[[ Exercise material, beginning ]]

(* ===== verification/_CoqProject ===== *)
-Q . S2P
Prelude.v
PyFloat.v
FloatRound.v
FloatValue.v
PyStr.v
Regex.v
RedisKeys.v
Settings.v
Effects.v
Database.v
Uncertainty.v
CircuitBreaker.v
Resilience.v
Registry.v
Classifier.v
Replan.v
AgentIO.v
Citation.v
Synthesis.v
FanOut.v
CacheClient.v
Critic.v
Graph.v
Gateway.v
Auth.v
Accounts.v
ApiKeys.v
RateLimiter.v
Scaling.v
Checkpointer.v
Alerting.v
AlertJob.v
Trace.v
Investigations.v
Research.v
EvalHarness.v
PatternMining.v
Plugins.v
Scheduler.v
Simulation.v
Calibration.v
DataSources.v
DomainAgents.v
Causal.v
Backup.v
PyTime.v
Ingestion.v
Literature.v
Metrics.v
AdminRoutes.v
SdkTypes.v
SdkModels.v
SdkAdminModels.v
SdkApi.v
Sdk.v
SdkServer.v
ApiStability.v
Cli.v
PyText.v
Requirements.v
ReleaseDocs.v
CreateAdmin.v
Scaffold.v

[[ Exercise material, end ]]
[[ Exercise material, beginning ]]

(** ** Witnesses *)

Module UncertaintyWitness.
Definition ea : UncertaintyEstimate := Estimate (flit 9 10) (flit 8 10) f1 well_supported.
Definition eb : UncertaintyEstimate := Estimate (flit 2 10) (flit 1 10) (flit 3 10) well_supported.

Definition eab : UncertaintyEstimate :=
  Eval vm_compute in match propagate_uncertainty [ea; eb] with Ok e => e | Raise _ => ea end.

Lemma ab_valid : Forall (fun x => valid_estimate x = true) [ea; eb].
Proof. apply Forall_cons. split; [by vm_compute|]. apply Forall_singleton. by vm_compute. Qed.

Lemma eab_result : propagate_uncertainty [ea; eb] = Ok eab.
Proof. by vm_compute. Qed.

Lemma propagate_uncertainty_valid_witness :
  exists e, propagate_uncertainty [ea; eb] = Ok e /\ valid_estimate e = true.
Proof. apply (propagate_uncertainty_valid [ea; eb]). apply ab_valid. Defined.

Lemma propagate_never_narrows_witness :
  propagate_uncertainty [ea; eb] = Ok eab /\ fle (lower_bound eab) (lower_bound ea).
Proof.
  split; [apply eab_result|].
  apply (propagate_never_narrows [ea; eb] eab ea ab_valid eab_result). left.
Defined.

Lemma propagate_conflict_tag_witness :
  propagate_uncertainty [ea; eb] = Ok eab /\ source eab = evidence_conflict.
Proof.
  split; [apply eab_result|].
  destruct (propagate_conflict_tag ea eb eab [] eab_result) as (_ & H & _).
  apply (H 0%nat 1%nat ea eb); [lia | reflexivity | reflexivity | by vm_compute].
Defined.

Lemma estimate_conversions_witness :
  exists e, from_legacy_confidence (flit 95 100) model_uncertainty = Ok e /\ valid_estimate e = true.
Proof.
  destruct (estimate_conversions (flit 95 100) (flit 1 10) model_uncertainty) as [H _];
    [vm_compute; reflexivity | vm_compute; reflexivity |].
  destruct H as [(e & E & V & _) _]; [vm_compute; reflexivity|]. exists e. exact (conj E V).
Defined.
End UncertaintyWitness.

[[ Exercise material, end ]]
[[ Exercise material, beginning ]]

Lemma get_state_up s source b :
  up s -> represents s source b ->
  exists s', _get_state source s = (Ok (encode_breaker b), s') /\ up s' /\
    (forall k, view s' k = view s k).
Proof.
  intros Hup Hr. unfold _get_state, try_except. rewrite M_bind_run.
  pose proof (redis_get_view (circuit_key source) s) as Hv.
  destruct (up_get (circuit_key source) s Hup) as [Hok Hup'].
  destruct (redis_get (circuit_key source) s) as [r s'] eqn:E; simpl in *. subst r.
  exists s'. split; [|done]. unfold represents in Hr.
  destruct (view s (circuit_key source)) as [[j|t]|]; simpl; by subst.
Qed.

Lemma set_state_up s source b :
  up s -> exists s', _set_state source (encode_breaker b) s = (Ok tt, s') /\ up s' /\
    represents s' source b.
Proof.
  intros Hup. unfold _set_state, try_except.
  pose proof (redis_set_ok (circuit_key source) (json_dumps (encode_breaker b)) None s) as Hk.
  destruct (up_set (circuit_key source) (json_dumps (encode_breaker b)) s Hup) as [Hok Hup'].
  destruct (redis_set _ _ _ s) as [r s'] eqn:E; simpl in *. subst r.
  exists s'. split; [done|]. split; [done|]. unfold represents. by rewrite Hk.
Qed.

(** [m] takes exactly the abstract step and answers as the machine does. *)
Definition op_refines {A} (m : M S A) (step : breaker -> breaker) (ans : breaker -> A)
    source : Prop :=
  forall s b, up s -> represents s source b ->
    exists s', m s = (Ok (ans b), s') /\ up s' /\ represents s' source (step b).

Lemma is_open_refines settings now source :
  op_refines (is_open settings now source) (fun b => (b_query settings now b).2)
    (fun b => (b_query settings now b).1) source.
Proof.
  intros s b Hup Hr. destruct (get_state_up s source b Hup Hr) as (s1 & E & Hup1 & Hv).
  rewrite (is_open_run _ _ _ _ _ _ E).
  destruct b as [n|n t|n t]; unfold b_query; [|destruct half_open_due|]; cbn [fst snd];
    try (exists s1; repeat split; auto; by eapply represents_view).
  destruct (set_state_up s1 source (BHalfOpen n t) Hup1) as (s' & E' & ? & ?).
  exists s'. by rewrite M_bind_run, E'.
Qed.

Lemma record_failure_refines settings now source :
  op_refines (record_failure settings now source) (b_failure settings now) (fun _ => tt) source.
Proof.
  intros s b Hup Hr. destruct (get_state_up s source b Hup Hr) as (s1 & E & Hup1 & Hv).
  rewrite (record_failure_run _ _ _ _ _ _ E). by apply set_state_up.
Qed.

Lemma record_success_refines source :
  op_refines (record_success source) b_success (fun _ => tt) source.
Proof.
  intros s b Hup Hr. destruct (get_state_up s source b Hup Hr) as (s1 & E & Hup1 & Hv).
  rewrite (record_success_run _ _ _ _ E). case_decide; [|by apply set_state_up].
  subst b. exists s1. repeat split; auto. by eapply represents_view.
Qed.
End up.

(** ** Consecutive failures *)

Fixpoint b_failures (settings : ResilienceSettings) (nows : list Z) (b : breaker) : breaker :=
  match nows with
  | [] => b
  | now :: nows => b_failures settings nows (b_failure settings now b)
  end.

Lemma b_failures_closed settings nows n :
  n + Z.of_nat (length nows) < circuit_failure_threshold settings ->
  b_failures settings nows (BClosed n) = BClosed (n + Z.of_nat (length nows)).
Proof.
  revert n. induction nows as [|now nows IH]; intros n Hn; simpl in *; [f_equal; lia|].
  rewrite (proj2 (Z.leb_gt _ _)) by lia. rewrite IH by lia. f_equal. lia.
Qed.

[[ Exercise material, end ]]

### Exercise instructions:
Find the line with "Fixpoint b_failures (settings" in the material above. Reproduce it and each line after it up to and including the line with "b_failures settings nows (BClosed".

### Result:
Fixpoint b_failures (settings : ResilienceSettings) (nows : list Z) (b : breaker) : breaker :=
  match nows with
  | [] => b
  | now :: nows => b_failures settings nows (b_failure settings now b)
  end.

Lemma b_failures_closed settings nows n :
  n + Z.of_nat (length nows) < circuit_failure_threshold settings ->
  b_failures settings nows (BClosed n) = BClosed (n + Z.of_nat (length nows)).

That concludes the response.